The goal in a supervised learning task is to produce a model that we can use to predict the value of a label (or response) $Y$ given values for a set of features (or predictors), $X^{(1)}, X^{(2)}, ..., X^{(m)}$. This model is typically represented by a predict()
function. We denote the predicted label as $\hat Y$.
When we select a learning algorithm, we are effectively selecting a class of models that we will be considering for our particular task. This set of allowed models is called our hypothesis space. Our learning algorithm will search through the hypothesis space to find the model that performs the best on our training data.
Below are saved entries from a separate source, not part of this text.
(** With nothing naming a /24 of it, a network is toured whole: once the
    first-host sweeps that ran have visited as many /24s as it has, each of
    its /24s had its first hosts probed, wherever the tour started. *)
Theorem probe_tour r es i :
  0 ≤ ro_probeNext r → whole_blocks mh < block_count t → 0 ≤ i < block_count t →
  (∀ e, e ∈ es → count_evidence t e.1 = ∅) →
  block_count t ≤ probe_count * Z.of_nat (swept_count es) →
  ∃ p, p ∈ swept_plans t mh r es ∧ block_of base i ∈ pl_blocks p ∧ pl_probe p = true.
Proof using Hw.
  intros Hr Hwb Hi He Hc. apply tour_loop; [done..|].
  pose proof (Z.mod_pos_bound (i - ro_probeNext r) (block_count t)). lia.
Qed.
End tour.

(** ** The scanner *)

Lemma keep_lookup rotations kept p q :
  kept !! q = None ∨ kept !! q = rotations !! q →
  keep rotations kept p !! q = if decide (q = p) then rotations !! q else kept !! q.
Proof.
  intros Hk. unfold keep. destruct (rotations !! p) as [r|] eqn:E; destruct (decide (q = p)) as [->|]; try done.
  - by rewrite lookup_insert_eq, E.
  - by rewrite lookup_insert_ne.
  - destruct Hk; congruence.
Qed.

Lemma keep_targets_spec rotations cidrs targets kept :
  let '(_, kept', ok) := keep_targets rotations cidrs targets kept in
  (ok = true ↔ CidrError ∉ cidrs) ∧
  (ok = true → (∀ q, kept !! q = None ∨ kept !! q = rotations !! q) →
   ∀ q, kept' !! q = if decide (CidrIPv4 q ∈ cidrs) then rotations !! q else kept !! q).
Proof.
  revert targets kept. induction cidrs as [|c cidrs IH]; intros targets kept; cbn [keep_targets].
  { split; [split; [set_solver|done]|]. intros _ _ q. destruct (decide _) as [Hq|]; [by apply elem_of_nil in Hq|done]. }
  destruct c as [| |p]; [split; [split; [done|set_solver]|done]|..].
  - specialize (IH (targets ++ [None]) kept). destruct (keep_targets _ _ _ _) as [[ts kept'] ok].
    destruct IH as [IH1 IH2]. split; [rewrite IH1; set_solver|]. intros Hok Hk q. rewrite IH2 by done.
    apply decide_ext. set_solver.
  - specialize (IH (targets ++ [Some p]) (keep rotations kept p)). destruct (keep_targets _ _ _ _) as [[ts kept'] ok].
    destruct IH as [IH1 IH2]. split; [rewrite IH1; set_solver|]. intros Hok Hk q. rewrite IH2; [|done|].
    + rewrite keep_lookup by done. destruct (decide (CidrIPv4 q ∈ cidrs)) as [Hq|Hq].
      * destruct (decide (CidrIPv4 q ∈ CidrIPv4 p :: cidrs)) as [|Hn]; [done|]. exfalso. apply Hn. by right.
      * destruct (decide (q = p)) as [->|Hne], (decide (CidrIPv4 _ ∈ CidrIPv4 p :: cidrs)) as [Hc|Hc]; try done.
        -- exfalso. apply Hc. left.
        -- apply elem_of_cons in Hc as [[= ?]|?]; done.
    + intros q'. rewrite keep_lookup by done. destruct (decide _); auto.
Qed.

(** A network that stays configured keeps its place in its rotation; the
    rotation of one that leaves is dropped; and a bad CIDR changes no rotation. *)
Theorem SetTargetNetworks_rotations s cidrs :
  let '(s', ok) := SetTargetNetworks s cidrs in
  (ok = true ↔ CidrError ∉ cidrs) ∧
  ∀ q, as_rotations s' !! q =
    if ok then (if decide (CidrIPv4 q ∈ cidrs ∨ as_subnet s = Some q) then as_rotations s !! q else None)
    else as_rotations s !! q.
Proof.
  unfold SetTargetNetworks. pose proof (keep_targets_spec (as_rotations s) cidrs [] ∅) as HX.
  destruct (keep_targets _ _ _ _) as [[ts kept] ok]. destruct HX as [H1 H2].
  destruct ok; [|split; [exact H1|done]]. split; [exact H1|]. intros q.
  assert (∀ q, kept !! q = if decide (CidrIPv4 q ∈ cidrs) then as_rotations s !! q else None) as Hk.
  { intros q'. rewrite H2; [by rewrite lookup_empty|done|]. intros ?. rewrite lookup_empty. by left. }
  cbn [as_rotations set_rotations as_subnet]. destruct (as_subnet s) as [p|].
  - rewrite keep_lookup by (rewrite Hk; destruct (decide _); auto). rewrite Hk.
    destruct (decide (q = p)) as [->|Hne].
    + rewrite decide_True by (by right). done.
    + apply decide_ext. naive_solver.
  - rewrite Hk. apply decide_ext. naive_solver.
Qed.

(** ** [incrementIP] adds *)

Fixpoint le_value (l : bytes) : Z :=
  match l with [] => 0 | b :: l' => b + 256 * le_value l' end.

Lemma le_value_bound l : bytes_ok l → 0 ≤ le_value l < 256 ^ len l.
Proof.
  induction 1 as [|b l Hb _ IH]; [done|]. rewrite len_cons, Z.pow_add_r by (pose proof (len_nonneg l); lia).
  cbn [le_value]. unfold is_byte in Hb. lia.
Qed.

Lemma add_carry_spec l c :
  bytes_ok l → 0 ≤ c →
  bytes_ok (add_carry l c) ∧ length (add_carry l c) = length l ∧
  le_value (add_carry l c) = (le_value l + c) mod 256 ^ len l.
Proof.
  intros Hl. revert c. induction Hl as [|b l Hb Hl IH]; intros c Hc.
  { cbn. unfold len. cbn. rewrite Z.mod_1_r. repeat constructor. }
  cbn [add_carry]. destruct (Z.ltb_spec 0 c).
  - rewrite !land_byteMask, !Z.shiftr_div_pow2 by (unfold byteShift8; lia). unfold byteShift8. change (2 ^ 8) with 256.
    unfold is_byte in Hb. pose proof (Z.div_mod c 256 ltac:(lia)). pose proof (Z.mod_pos_bound c 256 ltac:(lia)).
    set (sum := b + c mod 256) in *. assert (sum = b + c mod 256) as Esum by done. clearbody sum. pose proof (Z.div_mod sum 256 ltac:(lia)). pose proof (Z.mod_pos_bound sum 256 ltac:(lia)).
    assert (0 ≤ c / 256) by (apply Z.div_pos; lia). assert (0 ≤ sum / 256) by (apply Z.div_pos; lia).
    destruct (IH (c / 256 + sum / 256)) as (A1 & A2 & A3); [lia|].
    split; [constructor; [unfold is_byte; lia|done]|]. split; [cbn; by rewrite A2|].
    cbn [le_value]. rewrite A3, len_cons. pose proof (len_nonneg l).
    rewrite Z.pow_add_r, Z.pow_1_r by lia.
    assert (0 < 256 ^ len l) by (apply Z.pow_pos_nonneg; lia).
    replace (b + 256 * le_value l + c) with (sum mod 256 + (le_value l + (c / 256 + sum / 256)) * 256) by lia.
    rewrite Z.rem_mul_r by lia. rewrite Z.mod_add, Z.div_add by lia.
    rewrite (Z.mod_small (sum mod 256) 256), (Z.div_small (sum mod 256) 256) by lia. done.
  - replace c with 0 by lia. split; [by constructor|]. split; [done|].
    rewrite Z.add_0_r, Z.mod_small; [done|]. apply le_value_bound. by constructor.
Qed.

Lemma num_addr_bytes a b c d :
  0 ≤ a < 256 → 0 ≤ b < 256 → 0 ≤ c < 256 → 0 ≤ d < 256 →
  num_addr (d + 256 * (c + 256 * (b + 256 * (a + 256 * 0)))) = Addr4 [a; b; c; d].
Proof.
  intros. set (v := d + _). unfold num_addr.
  assert (v / 2 ^ 24 = a) as -> by (symmetry; apply (Z.div_unique v (2 ^ 24) a (d + 256 * (c + 256 * b))); lia).
  assert (v / 2 ^ 16 = a * 256 + b) as -> by (symmetry; apply (Z.div_unique v (2 ^ 16) _ (d + 256 * c)); lia).
  assert (v / 2 ^ 8 = (a * 256 + b) * 256 + c) as -> by (symmetry; apply (Z.div_unique v (2 ^ 8) _ d); lia).
  assert (v mod 256 = d) as -> by (symmetry; apply (Z.mod_unique v 256 ((a * 256 + b) * 256 + c)); lia).
  rewrite (Z.mod_small a) by lia. rewrite !(Z.add_comm (_ * 256)), !Z.mod_add, !Z.mod_small by lia. done.
Qed.

(** [incrementIP] is addition modulo the address space, for the counts it
    accepts. *)
Theorem incrementIP_adds x n :
  u32 x → incrementIP (num_addr x) n =
    if (0 <=? n) && (n <=? 16777215) then Some (num_addr ((x + n) mod 2 ^ 32)) else None.
Proof.
  intros Hx. unfold incrementIP, num_addr at 1.
  destruct (Z.ltb_spec n 0), (Z.leb_spec 0 n); cbn [orb andb]; try lia; [done|].
  destruct (Z.ltb_spec 16777215 n), (Z.leb_spec n 16777215); try lia; [done|].
  set (l := rev (addr_bytes (num_addr x))).
  change (Some (Addr4 (rev (add_carry l n))) = Some (num_addr ((x + n) mod 2 ^ 32))).
  assert (∀ z, 0 ≤ z mod 256 < 256) as Hmod by (intros; by apply Z.mod_pos_bound).
  assert (bytes_ok l) as Hl by (unfold l; repeat constructor; apply Hmod).
  destruct (add_carry_spec l n Hl) as (A1 & A2 & A3); [lia|].
  assert (le_value l = x) as Ev.
  { etransitivity; [|exact (addr_num_num_addr x Hx)]. unfold l, addr_num. cbn [addr_bytes num_addr rev app le_value]. lia. }
  rewrite Ev in A3. change (256 ^ len l) with (2 ^ 32) in A3.
  change (length l) with 4%nat in A2.
  destruct (add_carry l n) as [|d [|c [|b [|a [|? ?]]]]]; try done.
  unfold bytes_ok in A1. rewrite !list.Forall_cons in A1. unfold is_byte in A1. cbn [le_value] in A3.
  cbn [rev app]. do 2 f_equal. rewrite <-A3. symmetry. apply num_addr_bytes; lia.
Qed.

(** ** A /16 with two live /24s under a budget of one *)
Definition demo_target : Prefix := PrefixFrom (Addr4 [10; 51; 0; 0]) 16.
Definition demo_evidence : list Addr := [Addr4 [10; 51; 30; 2]; Addr4 [10; 51; 10; 2]; Addr4 [10; 51; 10; 3]; Addr4 [192; 168; 1; 1]].

Lemma demo_wide : wide demo_target 171114496 16.
Proof. split; [done|unfold cidrMask24; lia|unfold u32; lia|done]. Qed.

Lemma evidence_ok_num l : Forall (λ x, u32 x) l → evidence_ok (map num_addr l).
Proof.
  intros Hl a b Ha _. change (@map Z Addr) with (@fmap list _ Z Addr) in Ha.
  apply list_elem_of_fmap in Ha as (x & -> & Hx). exists x. split; [|done]. by eapply list.Forall_forall in Hl.
Qed.

Lemma demo_evidence_ok : evidence_ok demo_evidence.
Proof.
  change demo_evidence with (map num_addr [171122178; 171117058; 171117059; 3232235777]).
  apply evidence_ok_num. repeat constructor; unfold u32; lia.
Qed.

Lemma planSweep_spec_witness :
  let p := planSweep rotation_zero demo_target demo_evidence 254 in
  len (hosts p) = 254 ∧ NoDup (hosts p) ∧ pl_blocks p = [PrefixFrom (Addr4 [10; 51; 10; 0]) 24].
Proof.
  destruct (planSweep_spec demo_target 171114496 16 demo_wide rotation_zero demo_evidence 254) as (? & _);
    [done|apply demo_evidence_ok|].
  split; [by vm_compute|]. split; [done|by vm_compute].
Defined.

Lemma rotation_fair_witness :
  ∃ p, p ∈ swept_plans demo_target 254 rotation_zero [(demo_evidence, true); (demo_evidence, false); (demo_evidence, true)] ∧
    block_of 171114496 30 ∈ pl_blocks p ∧ pl_probe p = false.
Proof.
  apply (rotation_fair demo_target 171114496 16 demo_wide 254 _ _ (dom (count_evidence demo_target demo_evidence))).
  - apply rotation_zero_ok.
  - vm_compute. done.
  - intros e He. assert (e.1 = demo_evidence) as -> by (repeat (apply elem_of_cons in He as [->|He]; [done|]); by apply elem_of_nil in He).
    split; [apply demo_evidence_ok|]. split; [done|]. vm_compute. by eexists.
  - vm_compute. by eexists.
  - vm_compute. done.
Defined.

Lemma probe_tour_witness :
  ∃ p, p ∈ swept_plans demo_target 254 rotation_zero (repeat ([], true) 5) ∧
    block_of 171114496 200 ∈ pl_blocks p ∧ pl_probe p = true.
Proof.
  apply (probe_tour demo_target 171114496 16 demo_wide); [done..| |by vm_compute].
  intros e He. repeat (apply elem_of_cons in He as [->|He]; [done|]). by apply elem_of_nil in He.
Defined.

Lemma incrementIP_adds_witness :
  u32 171048703 ∧ incrementIP (num_addr 171048703) 258 = Some (num_addr 171048961).
Proof. split; [unfold u32; lia|]. rewrite (incrementIP_adds 171048703 258); [done|unfold u32; lia]. Defined.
To determine what model from the hypothesis space is the "best", we need to provide the learning algorithm with a method of scoring the different models that it considers. Such a scoring method is called an objective function. An objective function takes a model and a dataset as inputs, and produces a numerical score as its output. If an objective function is defined in such a way that lower scores are better, then we call it a loss function. The goal of a learning algorithm is to find the model that minimizes the loss on the training data.
In the next two lessons, we will discuss the linear regression algorithm for performing regression tasks, and the logistic regression algorithm for performing classification tasks. As we will see, the linear regression algorithm works by minimizing the sum of squared errors loss on its training set, while the logistic regression algorithm minimizes the negative log-likelihood loss function.